Kathy Hoshol signs ‘ALISA Law’ urging schools in New York to install silent panic alarms

Governor Cathy Hochhol signed a law Thursday requiring New York school districts to consider installing silent panic alarms to alert authorities directly during emergencies.

During a press conference, Hochul said the systems, which cost a few thousand dollars and can be accessed through a smartphone app, will allow schools to bypass 911 and confidentially communicate with law enforcement “so no time is wasted.”

“We’ve seen in Ovaldi, in Parkland — police response time is imperative to save lives,” she said, referring to the May 24 school shooting in Texas that killed 19 students and two teachers, and the proverb in Florida in 2018. Which left 17 people in the custody of God Almighty.

The legislation was named “Alyssa’s Law” after 14-year-old Alyssa Alhadev, who was one of the students killed during the massacre at Marjory Stoneman Douglas High School in Parkland.

The governor’s announcement came just moments after the Supreme Court overturned a century-old New York law restricting the carrying of concealed firearms.

New York Governor Cathy Hochhol
New York Governor Kathy Hochhol has signed an “ALISA law” that requires schools to consider installing silent panic alarms.
Matthew McDermott
The law is named after Alyssa Al-Hadef, who was killed in the Parkland shooting.
Matthew McDermott
New York Governor Cathy Hochhol
Hushul hugs Teri Rubinowitz, Alyssa Alhadev’s grandmother.
Matthew McDermott

“I think history will judge us,” Hochul said. “Do we stand up with courage? Do we make the right decisions? Do we put other people’s lives first – a child’s right to survive in school versus someone’s right to bear arms?”

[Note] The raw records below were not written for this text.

(** X12: the batch wrapper writes no file: if the cache is missing before a
    call it is missing after it, and the call is the computation itself. *)
Lemma process_job_links_never_persists (links : list string) (firecrawl : FirecrawlApp)
    (url : string) (max_jobs rate_limit window_size : Z) (output_dir : string)
    (schedule : list event) (w w' : World) (r : result (list JobSchema)) :
  1 <= rate_limit ->
  files w !! processed_jobs_path output_dir url = None ->
  process_job_links links firecrawl url max_jobs rate_limit window_size output_dir
                    schedule w = Some (r, w') ->
  process_job_links_async links firecrawl max_jobs rate_limit window_size 5 schedule w
  = Some (r, w')
  /\ files w' = files w
  /\ files w' !! processed_jobs_path output_dir url = None.
Proof.
  intros HR Hmiss Hrun. unfold process_job_links in Hrun. unfold bind at 1 in Hrun.
  rewrite (path_exists_None _ _ Hmiss) in Hrun.
  destruct (process_job_links_async_output links firecrawl max_jobs rate_limit
              window_size 5 schedule w w' r HR ltac:(lia) Hrun) as (js & _ & _ & Hfiles).
  split; [exact Hrun|]. split; [exact Hfiles|]. rewrite Hfiles. exact Hmiss.
Qed.

(** C1, at a failing input: with an empty output directory and an
    extraction that succeeds for two of three links, the first call of
    [process_job_links] returns the two records and leaves the directory
    empty; the second call with the same key finds no cache and extracts
    again, so that each link has been sent to the extraction API twice. *)
Theorem batch_wrapper_computes_twice :
  exists w1 w2 : World,
    process_job_links ["L1"; "L2"; "L3"] sample_firecrawl "https://x/jobs" 3 10 60
                      "results" one_by_one fresh_world
    = Some (Ok [engineer; designer], w1)
    /\ files w1 = ∅
    /\ extract_calls w1 = ["L1"; "L2"; "L3"]
    /\ process_job_links ["L1"; "L2"; "L3"] sample_firecrawl "https://x/jobs" 3 10 60
                         "results" one_by_one w1
       = Some (Ok [engineer; designer], w2)
    /\ extract_calls w2 = ["L1"; "L2"; "L3"; "L1"; "L2"; "L3"].
Proof.
  eexists. eexists.
  split; [vm_compute; reflexivity|].
  split; [reflexivity|]. split; [reflexivity|].
  split; [vm_compute; reflexivity | reflexivity].
Qed.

“I know where to get into that equation,” she added.

The governor signed the bill, which was passed by the state legislature last month, along with the Alhadev family, state and local officials. The United Federation of Teachers also gave its support for the legislation.

New York Governor Cathy Hochhol Linda Beagle Schulman (black jacket) and Michael Schulman, parents of teacher Scott Schulman
Hushul embraces Linda Bigal and Michael Shulman, parents of Scott Shulman, the teacher who was killed in the Parkland shooting.
Matthew McDermott

Al-Hadef’s parents have been lobbying for the bill to be passed in New York for three years. The law is already on the books in Florida and New Jersey.

“Alyssa was our everything,” said Alyssa’s mother, purposeful Laurie. “The brilliant researcher, the talented soccer player who wore the number eight, a wonderful friend to everyone who knew her, the center of our family.”

“Alyssa and her memory are the core of this law. Students and educators in New York State will now benefit from your support for this legislation.”

New York Governor Cathy Hochhol
Alyssa’s purposeful parents have been fighting to pass the law in New York for three years.
Matthew McDermott
Laurie purposeful
“Alyssa and her memory are at the heart of this act,” said Alyssa’s purposeful mother, Laurie al-Hadf.
New York Governor Cathy Hochhol
Hochhol said she believes “history will judge us.”
Matthew McDermott

Alhadev’s grandmother, Terry Rabinovich, told The Post that the family’s goal is to pass the law nationwide.

“I know from being with principals across Florida that this has saved lives, teachers, students, not an active shooter, but just medical emergencies as well,” Rabinowitz said.

“If we had something like that in Parkland, looking back, it would have saved [lives],” she added.

The New York City Department of Education did not respond to an immediate request for comment on how the legislation, which is not a mandate, would affect local schools.